**WHAT TO DO:** State, as a number alone, how many lines of the entries contain the word "match".

**Stored data entries:**
+++
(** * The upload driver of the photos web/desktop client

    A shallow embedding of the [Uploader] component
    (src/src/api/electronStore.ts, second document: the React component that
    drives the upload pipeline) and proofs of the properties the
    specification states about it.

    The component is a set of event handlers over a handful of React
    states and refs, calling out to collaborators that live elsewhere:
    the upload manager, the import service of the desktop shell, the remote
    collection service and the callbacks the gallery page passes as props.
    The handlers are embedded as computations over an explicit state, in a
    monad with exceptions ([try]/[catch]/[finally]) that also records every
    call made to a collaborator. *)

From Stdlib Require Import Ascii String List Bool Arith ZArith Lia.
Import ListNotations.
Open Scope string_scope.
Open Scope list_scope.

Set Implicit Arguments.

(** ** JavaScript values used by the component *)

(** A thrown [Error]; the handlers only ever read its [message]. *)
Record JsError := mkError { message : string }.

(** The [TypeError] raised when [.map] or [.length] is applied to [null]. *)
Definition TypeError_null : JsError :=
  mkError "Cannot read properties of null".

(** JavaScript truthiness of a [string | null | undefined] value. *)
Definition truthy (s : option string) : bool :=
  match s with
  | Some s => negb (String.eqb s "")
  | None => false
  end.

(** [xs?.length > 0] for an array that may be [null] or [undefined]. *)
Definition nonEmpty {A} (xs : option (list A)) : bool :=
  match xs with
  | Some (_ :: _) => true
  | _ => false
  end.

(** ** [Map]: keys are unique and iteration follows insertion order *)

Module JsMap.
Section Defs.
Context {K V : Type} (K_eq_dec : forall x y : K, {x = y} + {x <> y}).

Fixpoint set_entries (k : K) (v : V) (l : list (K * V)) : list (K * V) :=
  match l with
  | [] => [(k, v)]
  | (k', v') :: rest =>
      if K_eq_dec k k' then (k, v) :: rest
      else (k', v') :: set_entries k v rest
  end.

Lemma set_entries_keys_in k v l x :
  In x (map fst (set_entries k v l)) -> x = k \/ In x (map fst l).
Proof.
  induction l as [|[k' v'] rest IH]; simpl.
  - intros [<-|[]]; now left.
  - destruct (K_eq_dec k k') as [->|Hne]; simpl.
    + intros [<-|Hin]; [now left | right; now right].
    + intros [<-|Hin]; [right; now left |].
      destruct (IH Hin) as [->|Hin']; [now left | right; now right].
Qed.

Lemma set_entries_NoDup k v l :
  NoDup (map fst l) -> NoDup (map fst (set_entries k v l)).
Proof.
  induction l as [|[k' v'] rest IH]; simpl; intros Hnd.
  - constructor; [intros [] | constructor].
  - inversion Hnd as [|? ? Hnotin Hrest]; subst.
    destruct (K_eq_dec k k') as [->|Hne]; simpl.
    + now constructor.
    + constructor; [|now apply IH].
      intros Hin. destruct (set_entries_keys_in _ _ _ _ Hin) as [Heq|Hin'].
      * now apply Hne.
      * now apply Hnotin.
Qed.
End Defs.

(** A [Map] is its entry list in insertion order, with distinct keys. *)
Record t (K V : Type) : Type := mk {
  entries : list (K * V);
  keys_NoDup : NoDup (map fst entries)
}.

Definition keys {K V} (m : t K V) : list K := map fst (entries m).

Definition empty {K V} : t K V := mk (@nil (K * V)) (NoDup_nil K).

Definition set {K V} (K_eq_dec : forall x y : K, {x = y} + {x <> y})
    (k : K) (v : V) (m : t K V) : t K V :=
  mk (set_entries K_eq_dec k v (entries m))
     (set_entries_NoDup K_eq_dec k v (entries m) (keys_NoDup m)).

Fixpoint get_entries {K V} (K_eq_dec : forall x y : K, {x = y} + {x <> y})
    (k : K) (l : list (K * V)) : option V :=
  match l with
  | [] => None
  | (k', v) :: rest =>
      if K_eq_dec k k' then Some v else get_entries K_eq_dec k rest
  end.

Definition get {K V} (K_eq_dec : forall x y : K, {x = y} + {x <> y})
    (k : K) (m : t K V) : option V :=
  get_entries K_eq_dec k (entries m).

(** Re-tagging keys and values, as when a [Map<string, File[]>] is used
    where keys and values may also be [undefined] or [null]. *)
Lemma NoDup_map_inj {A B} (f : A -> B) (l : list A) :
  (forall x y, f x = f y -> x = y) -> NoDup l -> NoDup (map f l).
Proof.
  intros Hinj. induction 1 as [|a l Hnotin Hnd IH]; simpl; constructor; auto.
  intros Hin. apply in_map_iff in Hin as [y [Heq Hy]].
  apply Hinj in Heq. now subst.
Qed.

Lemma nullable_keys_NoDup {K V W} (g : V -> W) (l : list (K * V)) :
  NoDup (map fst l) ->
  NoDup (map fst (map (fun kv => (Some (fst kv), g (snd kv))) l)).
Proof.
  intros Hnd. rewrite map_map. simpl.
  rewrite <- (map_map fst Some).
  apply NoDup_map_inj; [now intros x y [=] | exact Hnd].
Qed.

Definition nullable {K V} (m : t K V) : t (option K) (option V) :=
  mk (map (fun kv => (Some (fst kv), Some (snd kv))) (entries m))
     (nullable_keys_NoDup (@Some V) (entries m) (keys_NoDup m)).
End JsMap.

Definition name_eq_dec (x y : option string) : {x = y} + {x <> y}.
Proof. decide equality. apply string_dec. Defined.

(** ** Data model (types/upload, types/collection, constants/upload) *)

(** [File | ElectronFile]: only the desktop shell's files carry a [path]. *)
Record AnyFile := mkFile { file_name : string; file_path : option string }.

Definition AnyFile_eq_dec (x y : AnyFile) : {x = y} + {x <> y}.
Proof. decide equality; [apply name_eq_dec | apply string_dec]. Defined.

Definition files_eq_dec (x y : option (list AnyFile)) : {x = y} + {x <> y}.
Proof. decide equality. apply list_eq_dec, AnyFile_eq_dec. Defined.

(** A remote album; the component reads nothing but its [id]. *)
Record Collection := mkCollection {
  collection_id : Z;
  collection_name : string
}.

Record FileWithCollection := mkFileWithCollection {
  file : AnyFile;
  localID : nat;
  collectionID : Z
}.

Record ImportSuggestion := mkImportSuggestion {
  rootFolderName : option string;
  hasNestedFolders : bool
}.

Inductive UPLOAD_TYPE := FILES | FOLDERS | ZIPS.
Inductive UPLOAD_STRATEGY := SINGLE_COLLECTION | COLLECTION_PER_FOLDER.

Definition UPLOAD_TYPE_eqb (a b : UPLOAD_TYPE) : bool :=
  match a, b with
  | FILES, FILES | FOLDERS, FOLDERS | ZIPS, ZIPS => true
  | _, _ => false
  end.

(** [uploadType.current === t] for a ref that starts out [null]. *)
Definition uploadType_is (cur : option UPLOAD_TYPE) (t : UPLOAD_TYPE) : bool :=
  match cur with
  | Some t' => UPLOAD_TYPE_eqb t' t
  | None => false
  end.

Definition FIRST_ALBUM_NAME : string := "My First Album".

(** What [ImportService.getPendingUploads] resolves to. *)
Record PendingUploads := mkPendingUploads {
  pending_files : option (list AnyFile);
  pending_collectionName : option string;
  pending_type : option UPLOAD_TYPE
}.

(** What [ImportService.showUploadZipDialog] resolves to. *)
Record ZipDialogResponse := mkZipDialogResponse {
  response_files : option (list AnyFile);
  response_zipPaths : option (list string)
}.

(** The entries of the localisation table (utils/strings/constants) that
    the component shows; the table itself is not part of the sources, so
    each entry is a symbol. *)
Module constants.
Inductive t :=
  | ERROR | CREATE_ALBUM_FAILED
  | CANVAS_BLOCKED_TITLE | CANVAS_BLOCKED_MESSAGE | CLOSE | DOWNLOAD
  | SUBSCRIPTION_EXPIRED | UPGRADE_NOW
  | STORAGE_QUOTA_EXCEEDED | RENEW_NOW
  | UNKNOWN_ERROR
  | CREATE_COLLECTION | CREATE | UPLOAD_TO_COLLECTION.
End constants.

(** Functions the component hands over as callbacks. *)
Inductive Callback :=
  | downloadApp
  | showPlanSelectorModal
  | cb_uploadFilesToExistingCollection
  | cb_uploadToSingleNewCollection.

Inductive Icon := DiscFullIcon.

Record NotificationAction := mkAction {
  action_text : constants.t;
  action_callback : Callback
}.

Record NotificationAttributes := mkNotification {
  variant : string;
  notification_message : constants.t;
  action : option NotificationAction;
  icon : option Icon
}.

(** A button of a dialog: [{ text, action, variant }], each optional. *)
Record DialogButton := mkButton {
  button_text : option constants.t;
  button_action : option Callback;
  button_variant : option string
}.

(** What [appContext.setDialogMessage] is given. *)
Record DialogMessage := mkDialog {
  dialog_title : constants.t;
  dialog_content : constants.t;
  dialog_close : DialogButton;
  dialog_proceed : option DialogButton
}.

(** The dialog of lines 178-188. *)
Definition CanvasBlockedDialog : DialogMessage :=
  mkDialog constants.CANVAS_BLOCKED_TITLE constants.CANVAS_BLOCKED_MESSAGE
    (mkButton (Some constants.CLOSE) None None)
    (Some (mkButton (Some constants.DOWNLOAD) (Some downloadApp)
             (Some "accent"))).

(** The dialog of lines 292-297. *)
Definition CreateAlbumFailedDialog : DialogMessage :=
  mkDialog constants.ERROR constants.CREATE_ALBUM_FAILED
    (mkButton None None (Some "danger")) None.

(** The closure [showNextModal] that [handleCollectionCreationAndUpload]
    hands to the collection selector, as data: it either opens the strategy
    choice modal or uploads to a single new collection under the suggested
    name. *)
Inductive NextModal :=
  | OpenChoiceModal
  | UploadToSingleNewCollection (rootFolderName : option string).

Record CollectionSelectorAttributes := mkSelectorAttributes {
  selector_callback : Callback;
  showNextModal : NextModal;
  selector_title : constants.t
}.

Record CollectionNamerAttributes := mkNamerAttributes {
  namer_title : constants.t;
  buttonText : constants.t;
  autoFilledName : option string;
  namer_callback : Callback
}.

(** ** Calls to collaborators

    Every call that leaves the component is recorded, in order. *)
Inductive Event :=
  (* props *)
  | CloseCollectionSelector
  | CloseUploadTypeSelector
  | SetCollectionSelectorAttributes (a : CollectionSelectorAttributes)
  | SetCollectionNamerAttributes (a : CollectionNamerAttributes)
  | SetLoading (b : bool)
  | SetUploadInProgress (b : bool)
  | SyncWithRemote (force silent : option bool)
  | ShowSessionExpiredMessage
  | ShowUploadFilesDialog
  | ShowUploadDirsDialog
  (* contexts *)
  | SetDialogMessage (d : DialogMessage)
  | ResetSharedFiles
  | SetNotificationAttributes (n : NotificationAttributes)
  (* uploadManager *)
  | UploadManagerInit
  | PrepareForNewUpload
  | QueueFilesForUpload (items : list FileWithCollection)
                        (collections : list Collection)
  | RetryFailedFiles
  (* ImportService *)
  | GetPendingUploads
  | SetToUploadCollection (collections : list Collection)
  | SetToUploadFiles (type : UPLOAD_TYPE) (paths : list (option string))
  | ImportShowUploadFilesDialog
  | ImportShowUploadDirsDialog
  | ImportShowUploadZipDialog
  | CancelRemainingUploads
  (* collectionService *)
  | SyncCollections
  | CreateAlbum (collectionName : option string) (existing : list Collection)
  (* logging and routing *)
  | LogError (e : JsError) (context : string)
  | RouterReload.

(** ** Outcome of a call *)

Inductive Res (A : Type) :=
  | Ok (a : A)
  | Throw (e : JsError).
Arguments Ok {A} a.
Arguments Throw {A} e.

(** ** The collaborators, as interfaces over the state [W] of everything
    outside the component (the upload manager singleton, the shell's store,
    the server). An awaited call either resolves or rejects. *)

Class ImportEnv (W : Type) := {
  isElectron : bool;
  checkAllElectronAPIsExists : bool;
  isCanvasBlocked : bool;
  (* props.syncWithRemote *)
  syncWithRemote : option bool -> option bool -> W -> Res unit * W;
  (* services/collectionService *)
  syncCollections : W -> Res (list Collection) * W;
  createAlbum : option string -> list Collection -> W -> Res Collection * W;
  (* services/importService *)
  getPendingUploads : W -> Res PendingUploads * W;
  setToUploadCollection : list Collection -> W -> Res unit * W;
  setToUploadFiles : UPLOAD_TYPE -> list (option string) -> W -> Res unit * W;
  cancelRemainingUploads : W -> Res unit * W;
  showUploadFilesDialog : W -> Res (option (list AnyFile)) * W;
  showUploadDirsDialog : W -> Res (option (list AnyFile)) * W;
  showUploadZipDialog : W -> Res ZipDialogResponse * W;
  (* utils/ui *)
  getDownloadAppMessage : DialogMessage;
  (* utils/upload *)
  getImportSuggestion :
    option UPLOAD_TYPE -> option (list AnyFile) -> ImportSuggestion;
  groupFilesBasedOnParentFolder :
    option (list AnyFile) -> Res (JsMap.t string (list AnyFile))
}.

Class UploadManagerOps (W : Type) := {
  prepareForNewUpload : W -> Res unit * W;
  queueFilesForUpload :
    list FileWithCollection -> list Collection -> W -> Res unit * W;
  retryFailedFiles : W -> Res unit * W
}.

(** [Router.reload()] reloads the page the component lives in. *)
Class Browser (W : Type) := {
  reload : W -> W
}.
+++
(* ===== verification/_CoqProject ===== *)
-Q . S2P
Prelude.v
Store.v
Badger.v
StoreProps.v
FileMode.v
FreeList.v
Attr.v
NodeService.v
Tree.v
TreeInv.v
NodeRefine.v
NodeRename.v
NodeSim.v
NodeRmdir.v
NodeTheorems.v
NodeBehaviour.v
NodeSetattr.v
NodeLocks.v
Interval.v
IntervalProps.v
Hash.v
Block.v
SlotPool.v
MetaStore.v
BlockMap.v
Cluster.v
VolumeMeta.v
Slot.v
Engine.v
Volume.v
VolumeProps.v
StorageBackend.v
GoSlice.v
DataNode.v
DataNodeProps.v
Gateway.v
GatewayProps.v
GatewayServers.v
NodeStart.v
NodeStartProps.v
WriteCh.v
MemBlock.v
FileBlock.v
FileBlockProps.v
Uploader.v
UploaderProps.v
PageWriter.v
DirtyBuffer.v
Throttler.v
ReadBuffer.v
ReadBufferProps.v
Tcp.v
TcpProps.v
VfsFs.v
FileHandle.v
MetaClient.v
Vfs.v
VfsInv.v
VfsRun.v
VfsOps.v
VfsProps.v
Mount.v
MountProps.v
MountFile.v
+++
**OUTPUT FOR THIS TASK:** 6